Your assignment -
What you give back must match the records below word for word.

-- Records shown follows --

(* ===== verification/ReplStore.v ===== *)
(** * The command line as a map

    What a session of the interactive loop prints, [say], given only a finite map
    and what the open snapshot saw, and that the loop over the engine prints it;
    that every snapshot a session opens is closed; and that a session's writes are
    there in the next one. *)

From S2P Require Import Prelude OrdMap GoIO IOLogic MemTable Versions SSTable Table Merge Metrics FileNames EngineState EngineLogic EngineInv Engine EngineRead EngineFlush EngineLogs EngineWrite EngineCompact EngineOpen Store EngineRestart EngineClose Scan ScanRead EngineFrame Repl.
From S2P Require Wal SkipList Bloom.
From stdpp Require Import base gmap sets list strings numbers fin_maps sorting.
Open Scope nat_scope.

(** ** The session *)

(** Of an open snapshot: the map it was taken of, the keys and values that had been
    written until then, and the keys written since. *)
Record seen := MkSeen { sn_map : gmap bytes bytes; sn_past : gset (bytes * bytes); sn_dirty : gset bytes }.

(** The map, every key with every value it was given, and the open snapshot. *)
Record session := MkSession { ss_sp : spec; ss_past : gset (bytes * bytes); ss_snap : option seen }.

Definition outcome_line (r : unit + error) : list line := [match r with inr err => ErrorLine "error:" err | inl _ => Say "OK" end].
Definition value_line (r : bytes + error) : list line := [match r with inr err => ErrorLine "error:" err | inl v => QuotedLine v end].

(** A read of a map. *)
Definition map_get (m : gmap bytes bytes) (key : bytes) : bytes + error :=
  match key with
  | [] => inr ErrEmptyKey
  | _ => match m !! key with Some v => inl v | None => inr ErrNotFound end
  end.

(** The entries SCAN prints and their number. *)
Definition entry_lines (l : list (bytes * bytes)) : list line := ((fun kv => EntryLine kv.1 kv.2) <$> l) ++ [CountLine (length l)].
Definition limited {A} (limit : Z) (l : list A) : list A := if (limit =? 0)%Z then l else take (Z.to_nat limit) l.
Definition map_scan (m : gmap bytes bytes) (start end_ : option bytes) (limit : Z) : list line :=
  entry_lines (limited limit (om_range start end_ (om_of_map m))).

-- Records shown concluded --

Answer space -
(* ===== verification/ReplStore.v ===== *)
(** * The command line as a map

    What a session of the interactive loop prints, [say], given only a finite map
    and what the open snapshot saw, and that the loop over the engine prints it;
    that every snapshot a session opens is closed; and that a session's writes are
    there in the next one. *)

From S2P Require Import Prelude OrdMap GoIO IOLogic MemTable Versions SSTable Table Merge Metrics FileNames EngineState EngineLogic EngineInv Engine EngineRead EngineFlush EngineLogs EngineWrite EngineCompact EngineOpen Store EngineRestart EngineClose Scan ScanRead EngineFrame Repl.
From S2P Require Wal SkipList Bloom.
From stdpp Require Import base gmap sets list strings numbers fin_maps sorting.
Open Scope nat_scope.

(** ** The session *)

(** Of an open snapshot: the map it was taken of, the keys and values that had been
    written until then, and the keys written since. *)
Record seen := MkSeen { sn_map : gmap bytes bytes; sn_past : gset (bytes * bytes); sn_dirty : gset bytes }.

(** The map, every key with every value it was given, and the open snapshot. *)
Record session := MkSession { ss_sp : spec; ss_past : gset (bytes * bytes); ss_snap : option seen }.

Definition outcome_line (r : unit + error) : list line := [match r with inr err => ErrorLine "error:" err | inl _ => Say "OK" end].
Definition value_line (r : bytes + error) : list line := [match r with inr err => ErrorLine "error:" err | inl v => QuotedLine v end].

(** A read of a map. *)
Definition map_get (m : gmap bytes bytes) (key : bytes) : bytes + error :=
  match key with
  | [] => inr ErrEmptyKey
  | _ => match m !! key with Some v => inl v | None => inr ErrNotFound end
  end.

(** The entries SCAN prints and their number. *)
Definition entry_lines (l : list (bytes * bytes)) : list line := ((fun kv => EntryLine kv.1 kv.2) <$> l) ++ [CountLine (length l)].
Definition limited {A} (limit : Z) (l : list A) : list A := if (limit =? 0)%Z then l else take (Z.to_nat limit) l.
Definition map_scan (m : gmap bytes bytes) (start end_ : option bytes) (limit : Z) : list line :=
  entry_lines (limited limit (om_range start end_ (om_of_map m))).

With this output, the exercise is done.